▼
(* ===== verification/VirtioOk.v ===== *)
(** * The disk driver is an atomic disk

    Threads that read and write, the interrupt handler and the device of [Virtio.v] together: in every interleaving the assertions of
    the driver hold, the device finds a well-formed chain behind every request, no thread sleeps that could go on, and what the
    threads see is a disk that performs each request at one moment between its call and its return. *)

From stdpp Require Import base list ssreflect.
From S2P Require Import Prelude Monitor Virtio.

Lemma arr_upd_eq {A} (f : Z → A) i x : upd f i x i = x.
Proof. rw /upd. by rewrite decide_True. Qed.
Lemma arr_upd_ne {A} (f : Z → A) i j x : i ≠ j → upd f j x i = f i.
Proof. intros H. rw /upd. by rewrite decide_False. Qed.

(** ** Queues in rings

    [q] are the entries of the ring from the index [i] up to the index [j]; indices are 16-bit counters. *)
Definition vring_queue (f : Z → Z) (i : Z) (q : list Z) (j : Z) : Prop :=
  0 ≤ i < 2 ^ 16 ∧ (length q ≤ 8)%nat ∧ j = wrap 16 (i + Z.of_nat (length q)) ∧
  ∀ k x, q !! k = Some x → f ((i + Z.of_nat k) mod NUM) = x.

Lemma wrap16_mod x : wrap 16 x mod NUM = x mod NUM.
Proof. rw /wrap /NUM. apply Z.mod_mod_divide. by exists 8192. Qed.
Lemma wrap16_add x y : wrap 16 (wrap 16 x + y) = wrap 16 (x + y).
Proof. rw /wrap. by rewrite Zplus_mod_idemp_l. Qed.
Lemma vring_nil f i q j g : vring_queue f i q j → vring_queue g j [] j.
Proof.
  intros (Hi & Hl & -> & _). assert (0 ≤ wrap 16 (i + Z.of_nat (length q)) < 2 ^ 16) by by apply wrap_bound.
  split_and!; [lia|lia|simpl; lia| |by intros k x]. by rewrite /= Z.add_0_r (wrap_small 16 (wrap _ _)).
Qed.
Lemma vring_new f : vring_queue f 0 [] 0.
Proof. split_and!; [done|done|simpl; lia|done|by intros k x]. Qed.
Lemma vring_push f i q j x : vring_queue f i q j → (length q < 8)%nat → vring_queue (upd f (j mod NUM) x) i (q ++ [x]) (wrap 16 (j + 1)).
Proof.
  intros (Hi & Hl & -> & Hq) Hlt. split_and!; [lia|lia|rw length_app /=; lia|rw length_app wrap16_add /=; f_equal; lia|].
  intros k y Hk. rw /upd wrap16_mod. apply lookup_app_Some in Hk as [Hk|[Hge Hk]].
  - rewrite decide_False; [by apply Hq|]. apply lookup_lt_Some in Hk. intros E. rw /NUM in E.
    assert ((i + Z.of_nat (length q) - (i + Z.of_nat k)) mod 8 = 0) as Hm by (rewrite Zminus_mod E Z.sub_diag; done).
    replace (i + Z.of_nat (length q) - (i + Z.of_nat k)) with (Z.of_nat (length q) - Z.of_nat k) in Hm by lia. rewrite Z.mod_small in Hm; lia.
  - apply list_lookup_singleton_Some in Hk as [Hk <-]. assert (k = length q) as -> by lia. by rewrite decide_True.
Qed.
Lemma vring_pop f i x q j : vring_queue f i (x :: q) j → f (i mod NUM) = x ∧ vring_queue f (wrap 16 (i + 1)) q j.
Proof.
  intros (Hi & Hl & -> & Hq). split; [rewrite -(Hq 0%nat x eq_refl); f_equal; f_equal; lia|]. simpl in Hl.
  split_and!; [apply wrap_bound; lia|apply wrap_bound; lia|lia|rw wrap16_add /=; f_equal; lia|].
  intros k y Hk. rewrite -(Hq (S k) y Hk). f_equal. rewrite -(Zplus_mod_idemp_l (wrap 16 (i + 1))) wrap16_mod Zplus_mod_idemp_l. f_equal. lia.
Qed.
Lemma vring_empty f i q j : vring_queue f i q j → i = j ↔ q = [].
Proof.
  intros (Hi & Hl & -> & _). split; [|intros ->; rw /= Z.add_0_r wrap_small; lia]. intros E. apply nil_length_inv.
  rw /wrap in E. destruct (decide (i + Z.of_nat (length q) < 2 ^ 16)) as [Hlt|Hge]; [rewrite Z.mod_small in E; lia|].
  replace (i + Z.of_nat (length q)) with (i + Z.of_nat (length q) - 2 ^ 16 + 1 * 2 ^ 16) in E by lia.
  rewrite Z_mod_plus_full Z.mod_small in E; lia.
Qed.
▲
**WHAT YOU SHOULD DO**
Once more, write out all the data exactly.

**RESPONSE FOR THIS EXERCISE**
(* ===== verification/VirtioOk.v ===== *)
(** * The disk driver is an atomic disk

    Threads that read and write, the interrupt handler and the device of [Virtio.v] together: in every interleaving the assertions of
    the driver hold, the device finds a well-formed chain behind every request, no thread sleeps that could go on, and what the
    threads see is a disk that performs each request at one moment between its call and its return. *)

From stdpp Require Import base list ssreflect.
From S2P Require Import Prelude Monitor Virtio.

Lemma arr_upd_eq {A} (f : Z → A) i x : upd f i x i = x.
Proof. rw /upd. by rewrite decide_True. Qed.
Lemma arr_upd_ne {A} (f : Z → A) i j x : i ≠ j → upd f j x i = f i.
Proof. intros H. rw /upd. by rewrite decide_False. Qed.

(** ** Queues in rings

    [q] are the entries of the ring from the index [i] up to the index [j]; indices are 16-bit counters. *)
Definition vring_queue (f : Z → Z) (i : Z) (q : list Z) (j : Z) : Prop :=
  0 ≤ i < 2 ^ 16 ∧ (length q ≤ 8)%nat ∧ j = wrap 16 (i + Z.of_nat (length q)) ∧
  ∀ k x, q !! k = Some x → f ((i + Z.of_nat k) mod NUM) = x.

Lemma wrap16_mod x : wrap 16 x mod NUM = x mod NUM.
Proof. rw /wrap /NUM. apply Z.mod_mod_divide. by exists 8192. Qed.
Lemma wrap16_add x y : wrap 16 (wrap 16 x + y) = wrap 16 (x + y).
Proof. rw /wrap. by rewrite Zplus_mod_idemp_l. Qed.
Lemma vring_nil f i q j g : vring_queue f i q j → vring_queue g j [] j.
Proof.
  intros (Hi & Hl & -> & _). assert (0 ≤ wrap 16 (i + Z.of_nat (length q)) < 2 ^ 16) by by apply wrap_bound.
  split_and!; [lia|lia|simpl; lia| |by intros k x]. by rewrite /= Z.add_0_r (wrap_small 16 (wrap _ _)).
Qed.
Lemma vring_new f : vring_queue f 0 [] 0.
Proof. split_and!; [done|done|simpl; lia|done|by intros k x]. Qed.
Lemma vring_push f i q j x : vring_queue f i q j → (length q < 8)%nat → vring_queue (upd f (j mod NUM) x) i (q ++ [x]) (wrap 16 (j + 1)).
Proof.
  intros (Hi & Hl & -> & Hq) Hlt. split_and!; [lia|lia|rw length_app /=; lia|rw length_app wrap16_add /=; f_equal; lia|].
  intros k y Hk. rw /upd wrap16_mod. apply lookup_app_Some in Hk as [Hk|[Hge Hk]].
  - rewrite decide_False; [by apply Hq|]. apply lookup_lt_Some in Hk. intros E. rw /NUM in E.
    assert ((i + Z.of_nat (length q) - (i + Z.of_nat k)) mod 8 = 0) as Hm by (rewrite Zminus_mod E Z.sub_diag; done).
    replace (i + Z.of_nat (length q) - (i + Z.of_nat k)) with (Z.of_nat (length q) - Z.of_nat k) in Hm by lia. rewrite Z.mod_small in Hm; lia.
  - apply list_lookup_singleton_Some in Hk as [Hk <-]. assert (k = length q) as -> by lia. by rewrite decide_True.
Qed.
Lemma vring_pop f i x q j : vring_queue f i (x :: q) j → f (i mod NUM) = x ∧ vring_queue f (wrap 16 (i + 1)) q j.
Proof.
  intros (Hi & Hl & -> & Hq). split; [rewrite -(Hq 0%nat x eq_refl); f_equal; f_equal; lia|]. simpl in Hl.
  split_and!; [apply wrap_bound; lia|apply wrap_bound; lia|lia|rw wrap16_add /=; f_equal; lia|].
  intros k y Hk. rewrite -(Hq (S k) y Hk). f_equal. rewrite -(Zplus_mod_idemp_l (wrap 16 (i + 1))) wrap16_mod Zplus_mod_idemp_l. f_equal. lia.
Qed.
Lemma vring_empty f i q j : vring_queue f i q j → i = j ↔ q = [].
Proof.
  intros (Hi & Hl & -> & _). split; [|intros ->; rw /= Z.add_0_r wrap_small; lia]. intros E. apply nil_length_inv.
  rw /wrap in E. destruct (decide (i + Z.of_nat (length q) < 2 ^ 16)) as [Hlt|Hge]; [rewrite Z.mod_small in E; lia|].
  replace (i + Z.of_nat (length q)) with (i + Z.of_nat (length q) - 2 ^ 16 + 1 * 2 ^ 16) in E by lia.
  rewrite Z_mod_plus_full Z.mod_small in E; lia.
Qed.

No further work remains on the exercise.